Our only criteria were: Can it do the Loop (height and draft), is it safe, and is it reliable? Pivot qualifies, and, better yet, she was owned and maintained by an ex-U.S. Coast Guard officer and marine mechanic. Now that we have learned quite a bit more, there are things we love, things we had to change and things that would be deal-breakers in a new boat.
We love the visibility at our flybridge, the security of having a protected propeller, and the reliability of the Lehman. We changed our anchor, bought a new dinghy motor, and completely replaced our leaky decks, among a myriad of smaller issues. She is absolutely perfect for our digital-nomad life.
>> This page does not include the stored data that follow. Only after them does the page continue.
Lemma lamports_sim session cx accounts args prev w w' :
  instr_safe session (cx, SLamports accounts args prev) →
  exec_settlement v2 cx (SLamports accounts args prev) w = Ok (tt, w') →
  sim session cx (SLamports accounts args prev) w w'.
Proof.
  intros (_ & Hk & Hargs & Hse & Hns & Hv & _) Hr. cbn [fst snd instr_accounts wf_args exec_settlement] in *.
  assert (Hr' : process_settle_account_lamports_inner cx accounts args prev w = Ok (tt, w')) by (by destruct prev).
  clear Hr. rename Hr' into Hr. destruct accounts as [|v [|se rest]]; [done..|].
  cbn in Hse, Hns. injection Hse as ->. rewrite !list.Forall_cons in Hk. destruct Hk as (_ & _ & Hk).
  assert (Hsn : session ∉ (lamport_targets (v :: session :: rest) args).*1).
  { intros Hin. apply list_elem_of_fmap in Hin as ([a n] & -> & Hin). by apply lamport_targets_elem in Hin as [? _]. }
  pose proof (lamport_targets_nonempty _ _ _ _ _ _ _ Hargs Hr) as Htn.
  apply process_settle_account_lamports_inner_Ok in Hr as (s & Hset & Hnd & Hr); [|done|done].
  destruct Hr as [->|(Hs' & _ & Hin & _)].
  - by eapply sim_skip.
  - rewrite accumulate_targets_fold in Hs'. eapply sim_apply; [done|done| |done| | |exact Hs'].
    + intros E%fmap_nil_inv. by apply Htn in E.
    + apply Forall_fmap, list.Forall_forall. intros [a n] Ht. apply lamport_targets_elem in Ht as [Ha Hn]; [|done].
      split; [|done]. rewrite list.Forall_forall in Hk. by apply Hk.
    + apply Forall_fmap, list.Forall_forall. intros [a n] Ht. cbn. by rewrite (Hin _ _ Ht).
Qed.

Lemma receipt_sim session cx accounts args w w' :
  instr_safe session (cx, SReceipt accounts args) → exec_settlement v2 cx (SReceipt accounts args) w = Ok (tt, w') →
  sim session cx (SReceipt accounts args) w w'.
Proof.
  intros (_ & Hk & Hargs & Hse & Hns & _ & _) Hr. cbn [fst snd instr_accounts wf_args exec_settlement] in *.
  destruct accounts as [|v [|se [|d [|src [|l rest]]]]];
    try (unfold process_settle_deposit_receipt in Hr; destruct args; minv; done).
  cbn in Hse. injection Hse as ->. rewrite !list.Forall_cons in Hk. destruct Hk as (_ & _ & _ & Hks & Hkl & _).
  apply process_settle_deposit_receipt_Ok in Hr; [|done]. destruct args as [er chk bal wd pay lr].
  destruct Hr as (s & r & Hset & Hld & _ & Hr). destruct Hargs as (_ & _ & ? & ? & ? & _).
  destruct Hr as [[-> _]|(Hp & _ & _ & Hr' & Hs' & Hb & _)].
  - by eapply sim_skip.
  - eapply (sim_apply _ _ _ _ _ _ [SettleReceipt src l bal wd pay]); [done..| | |done].
    + apply Forall_singleton. by split_and!.
    + apply Forall_singleton. apply load_receipt_Ok in Hld as (_ & Hrec & _ & _ & Hsrc). exists d, r.
      split_and!; try done. intros Hld. rewrite (proj1 (Hb l)), acct_moved, decide_False, decide_True by congruence. done.
Qed.
Lemma process_deposit_Ok payer o vault er sb src vta mint tp receipt record sys rest n d w u w' :
  0 ≤ n → payer ≠ receipt → is_key er →
  TokenBridge.process_deposit v2 cx
    (payer :: o :: vault :: er :: sb :: portal :: src :: vta :: mint :: tp :: receipt :: record :: sys :: rest) n d w = Ok (u, w') →
  ∃ s e, vault_at w vault s ∧ er_at w er e ∧ is_signer cx o = true ∧ ErTokenAccount.owner e = o ∧
    TokenVault.vault_token_account s = vta ∧ tokens_move w w' src vta n ∧
    vault_at w' vault (TokenBridge.with_deposited (TokenVault.deposited s + n) s) ∧
    receipt_value w' receipt = receipt_value w receipt + n ∧
    (lamports (acct w receipt) = 0 ∨ owner (acct w receipt) = program_id cx) ∧
    er_at w' er (if owned_by (acct w er) portal then e else TokenBridge.with_amount (ErTokenAccount.amount e + n) e).
Proof.
  intros Hn Hp Her Hr. unfold TokenBridge.process_deposit in Hr.
  pose proof (find_bump_range [TokenDepositReceipt.SEED_PREFIX; sb; er] (program_id cx)) as Hbr.
  unfold TokenBridge.find_token_deposit_receipt_pda in Hr. destruct (find_program_address _ _) as [k bump].
  apply bind_Ok in Hr as (ii & w1 & G0 & Hr). assert (w1 = w) as -> by (exact (read_only _ _ _ G0)).
  mstep Hr as [] w1 G1. mstep Hr as [] w1 G2. mstep Hr as [] w1 G3. mstep Hr as b w1 G4.
  mstep Hr as s w1 G5.
  mstep Hr as [] w1 G6. apply err_if_Ok in G6 as [G6 _]. mstep Hr as e w1 G7. apply load_er_token_account_data_Ok in G7 as [He _].
  mstep Hr as [] w1 G8. apply err_if_Ok in G8 as [G8 _]. apply bind_Ok in Hr as ([] & w1 & G9 & Hr).
  assert (w1 = w) as -> by (destruct ii as [[[[??]?]?]|]; exact (read_only _ _ _ G9)).
  mstep Hr as ex w1 G10. mstep Hr as [] w1 G11. apply bind_Ok in Hr as ([] & w1 & G12 & Hr).
  assert (w1 = w) as -> by (exact (read_only _ _ _ G12)). clear G3 G4 G9 G11 G12.
  mstep Hr as [] w1 G13. mstep Hr as [] w1 G14. apply bind_Ok in Hr as ([] & w1 & G15 & Hr).
  apply bind_Ok in Hr as (r & w2 & G16 & Hr). mstep Hr as bal w3 G17. apply bind_Ok in Hr as ([] & w3 & G18 & Hr).
  mstep Hr as dep w4 G19. apply bind_Ok in Hr as ([] & w4 & G20 & Hr).
  apply load_vault_Ok in G5 as (_ & Hs & _ & Hsb & _).
  apply checked_add_Some in G17 as [-> Hrm], G19 as [-> Hsm].
  assert (Hks : is_key sb). { pose proof (decoded_wf _ _ Hs) as (_ & Hk & _). rewrite <- Hsb. exact Hk. }
  destruct (counted_deposit _ _ _ _ _ _ _ _ _ _ _ _ _ _ _ _ _ _ _ _ _ _ _ _ Hn Hp Hbr Hks Her Hs G15 G16 Hrm Hsm G18 G20)
    as (Hm & Hv & (y & Hy & Hyv & Hyb) & Hfund & F).
  pose proof (er_size _ _ _ He) as Le. pose proof (F er Le) as Ee. pose proof (vault_size _ _ _ Hv) as Lv.
  assert (Ly : length (data (acct w4 receipt)) = 82%nat) by (by eapply (sized (n:=82))).
  assert (T : er_at w' er (if owned_by (acct w er) portal then e else TokenBridge.with_amount (ErTokenAccount.amount e + n) e) ∧
    ∀ c, length (data (acct w4 c)) ∈ [82%nat; 146%nat; 165%nat] → acct w' c = acct w4 c).
  { unfold er_at in *. destruct (owned_by _ _).
    - destruct ii as [[[[??]?]?]|].
      + pose proof (λ c E, record_call _ _ _ _ _ _ c E Hr) as R. cbn [TokenBridge.di_portal] in R.
        split; [|intros c Hc; apply R; [done|set_solver]]. rewrite R; rewrite ?Ee; [done..|]. rewrite Le. set_solver.
      + apply ret_Ok in Hr as [_ ->]. by rewrite Ee.
    - mstep Hr as m w5 G21. apply checked_add_Some in G21 as [-> Hem].
      pose proof (er_amount_range _ _ _ He). apply store_at in Hr as (E5 & _ & F5).
      2: { apply with_amount_wf; [unfold in_width in *; lia|by eapply decoded_wf]. }
      split; [done|]. intros c Hc. apply F5. intros ->. rewrite Ee, Le in Hc. set_solver. }
  destruct T as [Te F4]. apply err_if_Ok in G2 as [G2 _]. clear Hr G0 G15 G16 G18 G20 Hbr. bprop.
  exists s, e. split_and!; try done.
  - pose proof Hm as (_ & _ & p & q & p' & q' & _ & _ & Hp' & Hq' & _). apply (tokens_move_same w w w4 w'); try done; apply F4.
    + erewrite tokens_size by done. set_solver.
    + erewrite tokens_size by done. set_solver.
  - unfold vault_at. rewrite F4; [done|]. rewrite Lv. set_solver.
  - rewrite <- Hyb. apply receipt_at_value; [|done]. unfold receipt_at. rewrite F4; [done|]. rewrite Ly. set_solver.
Qed.
End deposit.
With 600 amp hours of lithium batteries, 700 watts of solar and 140 gallons of water, we can stay on the hook and crank out some work—which we do more than we would like to admit.
Most of our upkeep is specifically for our engine, named Linda. She is a Lehman Super 135, a marinized tractor engine, and we spend a lot of time giving her what she needs. That means daily checks, regular oil changes and fuel filter changes, along with fresh zincs.
Elliot would love to upgrade our electronics, including AIS and radar. It’d be super helpful for Lake Michigan and the inland rivers when navigating barges. We’d also love an oven in our galley. We currently have a convection microwave oven, and it’s just not the same.
Living aboard Pivot has been a real treat—to embrace life on “trawler speed,” as we like to call it. We take in the sunrises and sunsets, birds chirping, dolphins swimming with our boat, and so many other things that help us to slow down and enjoy the little things in life. It’s a real treat to see life from a new perspective. It doesn’t go without its challenges, though, from walking miles to get groceries, waiting out thunderstorms and having mechanical issues mid-cruise. Boating is a journey with highs and lows, making us appreciate the highs even more.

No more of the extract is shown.